Aim of the task
In the records below, the line with "match e.1 with" opens the range and the line with "rev (omap sent_batch tr)." closes it; print that range exactly and nothing else.

★ ★ ★ ★ ★ ★ ★

(* ===== verification/UdpFloodMmsg.v ===== *)
(** * What [flood_with_sendMmsg] of udp_flood.c does

    Batches of packets sent with one system call each; the last batch may be
    shorter. *)
From stdpp Require Import base list gmap strings.
From Stdlib Require Import ZArith Lia.
From S2P Require Import Prelude.
From S2P Require Import CLang.
From S2P Require Import Wp.
From S2P Require Import Libc.
From S2P Require Import Common.
From S2P Require Import CommonSocket.
From S2P Require Import Pktgen.
From S2P Require Import UdpFlood.
From S2P Require Import UdpFloodSpec.

#[local] Open Scope Z_scope.
#[local] Open Scope c_scope.

(** ** The trace: the batches handed to the system *)
Definition sent_batch (e : call * reply) : option (list (list mbyte)) :=
  match e.1 with CSendmmsg _ ms _ _ => Some ms | _ => None end.

Definition batch_ret (e : call * reply) : option Z :=
  match sent_batch e with Some _ => Some (r_ret e.2) | None => None end.

Definition sent_batches (tr : list (call * reply)) : list (list (list mbyte)) :=
  rev (omap sent_batch tr).
Definition batch_rets (tr : list (call * reply)) : list Z := rev (omap batch_ret tr).

Arguments sent_batches : simpl never.
Arguments batch_rets : simpl never.

(** The readings of the coarse clock that fill one batch. *)
Definition clock_events (rs : list reply) : list (call * reply) :=
  rev ((fun r => (CClockGettime CLOCK_REALTIME_COARSE, r)) <$> rs).

Lemma clock_events_snoc rs r :
  clock_events (rs ++ [r]) = (CClockGettime CLOCK_REALTIME_COARSE, r) :: clock_events rs.
Proof. unfold clock_events. by rewrite fmap_app, rev_app_distr. Qed.

Lemma clock_events_trace rs tr :
  sent_batches (clock_events rs ++ tr) = sent_batches tr /\
  batch_rets (clock_events rs ++ tr) = batch_rets tr /\
  coarse_times (clock_events rs ++ tr) = coarse_times tr ++ (r_ts <$> rs).
Proof.
  induction rs as [|r rs (IH1 & IH2 & IH3)] using rev_ind.
  - by rewrite app_nil_r.
  - rewrite clock_events_snoc. cbn [app]. unfold sent_batches, batch_rets, coarse_times in *.
    rewrite !rev_omap_cons, IH1, IH2, IH3, fmap_app, app_assoc. cbn. by rewrite !app_nil_r.
Qed.

Lemma send_trace fd ms a fl r tr :
  let e := (CSendmmsg fd ms a fl, r) in
  sent_batches (e :: tr) = sent_batches tr ++ [ms] /\
  batch_rets (e :: tr) = batch_rets tr ++ [r_ret r] /\
  coarse_times (e :: tr) = coarse_times tr.
Proof.
  cbn zeta. unfold sent_batches, batch_rets, coarse_times. rewrite !rev_omap_cons.
  cbn. by rewrite app_nil_r.
Qed.

(** ** Packets of equal size, one after the other *)
Lemma length_flood_packet n s t : length (flood_packet n s t) = Z.to_nat n.
Proof. unfold flood_packet. by rewrite length_fmap, length_pattern. Qed.

Lemma flood_packets_sizes n s ts : Forall (fun d => length d = Z.to_nat n) (flood_packets n s ts).
Proof.
  unfold flood_packets. apply Forall_lookup. intros i d Hi.
  rewrite list_lookup_imap in Hi. destruct (ts !! i); [|done]. injection Hi as <-.
  apply length_flood_packet.
Qed.

Lemma length_flood_packets n s ts : length (flood_packets n s ts) = length ts.
Proof. apply length_imap. Qed.

Lemma length_concat_sizes {A} k (ds : list (list A)) :
  Forall (fun d => length d = k) ds -> length (concat ds) = (length ds * k)%nat.
Proof. induction 1 as [|d ds Hd _ IH]; [done|]. cbn. rewrite length_app, Hd, IH. lia. Qed.

Lemma get_concat {A} k (ds : list (list A)) i d :
  Forall (fun d => length d = k) ds -> ds !! i = Some d -> get_bytes (i * k) k (concat ds) = d.
Proof.
  intros H. revert i. induction H as [|d' ds Hd Hds IH]; intros i Hi; [done|].
  destruct i as [|i]; cbn in Hi |- *; unfold get_bytes in *.
  - injection Hi as ->. rewrite drop_0, take_app_le, take_ge; [done|lia|lia].
  - rewrite drop_app_ge by lia. rewrite Hd. replace (k + i * k - k)%nat with (i * k)%nat by lia.
    by apply IH.
Qed.

Lemma get_zeros k m n (x : mbyte) :
  (k + m <= n)%nat -> get_bytes k m (replicate n x) = replicate m x.
Proof. intros H. unfold get_bytes. rewrite drop_replicate, take_replicate. f_equal. lia. Qed.

(** Continuing a flood at the next sequence number. *)
Lemma flood_packets_app n s ts ts' :
  flood_packets n s (ts ++ ts') =
  flood_packets n s ts ++ flood_packets n (u32 (s + Z.of_nat (length ts))) ts'.
Proof.
  unfold flood_packets. rewrite imap_app. f_equal. apply imap_ext. intros i t _. cbn.
  rewrite u32_add_l. do 2 f_equal. lia.
Qed.

(** The messages of a batch read from the buffer [l]: [k] of [sz] bytes. *)
Definition slices (sz : Z) (k : nat) (l : list mbyte) : list (list mbyte) :=
  (fun i => get_bytes (i * Z.to_nat sz) (Z.to_nat sz) l) <$> seq 0 k.

Lemma slices_concat sz k ds :
  Forall (fun d => length d = Z.to_nat sz) ds -> (k <= length ds)%nat ->
  slices sz k (concat ds) = take k ds.
Proof.
  intros Hds Hk. unfold slices. apply list_eq. intros i. rewrite list_lookup_fmap.
  destruct (decide (i < k)%nat) as [Hi|Hi].
  - rewrite lookup_seq_lt, lookup_take_lt by done. cbn.
    destruct (lookup_lt_is_Some_2 ds i) as [d Hd]; [lia|]. rewrite Hd. f_equal.
    by apply get_concat.
  - rewrite lookup_seq_ge by lia. symmetry. apply lookup_ge_None_2. rewrite length_take. lia.
Qed.

Lemma slices_zeros sz k n :
  (k * Z.to_nat sz <= n)%nat ->
  slices sz k (replicate n (Some 0)) = replicate k (replicate (Z.to_nat sz) (Some 0)).
Proof.
  intros H. unfold slices. apply list_eq. intros i. rewrite list_lookup_fmap.
  destruct (decide (i < k)%nat) as [Hi|Hi].
  - rewrite lookup_seq_lt, lookup_replicate_2 by done. cbn. by rewrite get_zeros by nia.
  - rewrite lookup_seq_ge by lia. symmetry. apply lookup_ge_None_2. rewrite length_replicate. lia.
Qed.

★ ★ ★ ★ ★ ★ ★

Response below
  match e.1 with CSendmmsg _ ms _ _ => Some ms | _ => None end.

Definition batch_ret (e : call * reply) : option Z :=
  match sent_batch e with Some _ => Some (r_ret e.2) | None => None end.

Definition sent_batches (tr : list (call * reply)) : list (list (list mbyte)) :=
  rev (omap sent_batch tr).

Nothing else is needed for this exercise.